Both glandular papilloma (GP) and sclerosing pneumocytoma (SP) are rare tumors in the lung. We herein report an extremely rare case of coexistence of these two uncommon tumors. The patient was a 40-year-old Japanese woman with no chief complaint. A solitary nodule of the lung was detected using chest computed tomography. The transbronchial biopsy revealed that the tumor histologically corresponded to GP. The patient subsequently underwent partial resection of the right upper lobe. Histological examination of the resected specimens further revealed that the mass contained two different and independent elements and displayed typically histological features of GP and SP. Molecular analysis further revealed the presence of BRAF V600E and AKT1 E17K mutations in GP, whereas only AKT1 mutation was detected in SP. To our knowledge, this is the first case of coexistence of GP and SP in the bronchiole harboring common AKT1 mutation and different BRAF V600E mutational status.
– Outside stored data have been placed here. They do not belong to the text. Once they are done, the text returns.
Lemma elf_load_image_correct_witness :
  fst <$> demo_run demo_heap = Some (Some (MkElfImage (2 ^ 47 + 0x2000) 1 (2 ^ 47 + 0x2002) (2 ^ 47 + 0x1000))) ∧
  mem_load 6 (hp_mem (run_state demo_run demo_heap)) (2 ^ 47 + 0x2000) = [11; 22; 33; 44; 0; 0] ∧
  ∃ r h', demo_run demo_heap = Some (r, h') ∧
    ∃ eh, read_ehdr demo_elf = Some eh ∧ loaded demo_heap [] [] demo_elf eh (phdrs_of demo_elf eh) r h'.
Proof.
  split; [vm_compute; reflexivity|]. split; [vm_compute; reflexivity|].
  exact (elf_load_image_correct demo_heap [] [] demo_elf demo_heap_inv demo_elf_bytes demo_elf_plain).
Defined.

(** A segment whose end wraps passes the checks; the copy then leaves the file. *)
Definition wrapped_elf : list Z := demo_ehdr ET_EXEC ++ demo_phdr (2 ^ 64 - 8) 12.
Lemma elf_wrapped_segment_escapes :
  fst <$> scan_segments 1 0 wrapped_elf 120 64 UINT64_MAX 0 false demo_heap = Some (Some (0x1000, 0x1010, true)) ∧
  elf_load_image (Some wrapped_elf) 120 demo_heap = None.
Proof. split; vm_compute; reflexivity. Qed.
(** Program headers are counted by [e_phentsize] but read by their size: with one of 0
    the check passes and the headers are read beyond the file. *)
Definition short_elf : list Z := take 54 (demo_ehdr ET_EXEC) ++ le_split 2 0 ++ drop 56 (demo_ehdr ET_EXEC).
Lemma elf_phentsize_escapes : elf_load_image (Some short_elf) 64 demo_heap = None.
Proof. vm_compute. reflexivity. Qed.

(** Two entries at 0x100: the base at 0x200, then symbol 1 plus 5 at 0x208. *)
Definition demo_table : list Z :=
  le_split 8 0x200 ++ le_split 8 R_X86_64_RELATIVE ++ le_split 8 7 ++
  le_split 8 0x208 ++ le_split 8 (2 ^ 32 + R_X86_64_64) ++ le_split 8 5.
Definition demo_syms : list Z := replicate 24 0 ++ le_split 4 0 ++ [0; 0] ++ le_split 2 1 ++ le_split 8 0x40 ++ le_split 8 0.
Definition demo_rela_heap : heap := Heap demo_pmm (mem_store demo_syms 0x300 (mem_store demo_table 0x100 ∅)).

Lemma elf_apply_rela_table_correct_witness :
  rela_spec 2 0 0x100 0x300 0x1000 (hp_mem demo_rela_heap) = (0, [(0x1200, 0x1007); (0x1208, 0x1045)]) ∧
  ∃ m', elf_apply_rela_table 2 0 0x100 0x300 0x1000 demo_rela_heap = Some (0, Heap demo_pmm m') ∧
    (∀ t v, (t, v) ∈ [(0x1200, 0x1007); (0x1208, 0x1045)] → load64 m' t = v) ∧
    (∀ a, Forall (λ x, ¬ (x.1 <= a < x.1 + 8)) [(0x1200, 0x1007); (0x1208, 0x1045)] → mem_get m' a = mem_get (hp_mem demo_rela_heap) a).
Proof.
  assert (E : rela_spec 2 0 0x100 0x300 0x1000 (hp_mem demo_rela_heap) = (0, [(0x1200, 0x1007); (0x1208, 0x1045)])) by (vm_compute; reflexivity).
  split; [exact E|]. pose proof (elf_apply_rela_table_correct 2 0x100 0x300 0x1000 demo_rela_heap) as W. cbv zeta in W. rewrite E in W.
  assert (S1 : ∀ i, 0 <= i < 2 → rela_sym 0x100 0x300 i (hp_mem demo_rela_heap) = 0x300 ∨ rela_sym 0x100 0x300 i (hp_mem demo_rela_heap) = 0x318).
  { intros i Hi. assert (i = 0 ∨ i = 1) as [->| ->] by lia; vm_compute; auto. }
  apply W.
  - split_and!; [lia|vm_compute; discriminate|lia|]. intros i Hi. destruct (S1 i ltac:(lia)) as [-> | ->]; vm_compute; discriminate.
  - repeat (apply list.Forall_cons; split); [| |constructor]; cbn [fst]; intros a Ha [Hr|(i & Hi & Hs)];
      try (unfold SIZEOF_RELA in Hr; lia); unfold SIZEOF_SYM in Hs; destruct (S1 i ltac:(lia)) as [E1|E1]; rewrite E1 in Hs; lia.
  - repeat constructor; cbn; lia.
Defined.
腺性乳头状瘤(GP)和硬化性肺细胞瘤(SP)均为肺部罕见肿瘤。我们在此报告一例这两种不常见肿瘤共存的极其罕见病例。患者为一名40岁无主诉的日本女性。通过胸部计算机断层扫描检测到肺部有一个孤立结节。经支气管活检显示,该肿瘤在组织学上符合GP。患者随后接受了右上叶部分切除术。对切除标本的组织学检查进一步显示,肿块包含两种不同且独立的成分,并呈现出典型的GP和SP组织学特征。分子分析进一步显示,GP中存在BRAF V600E和AKT1 E17K突变,而在SP中仅检测到AKT1突变。据我们所知,这是第一例在细支气管中GP和SP共存且具有共同AKT1突变和不同BRAF V600E突变状态的病例。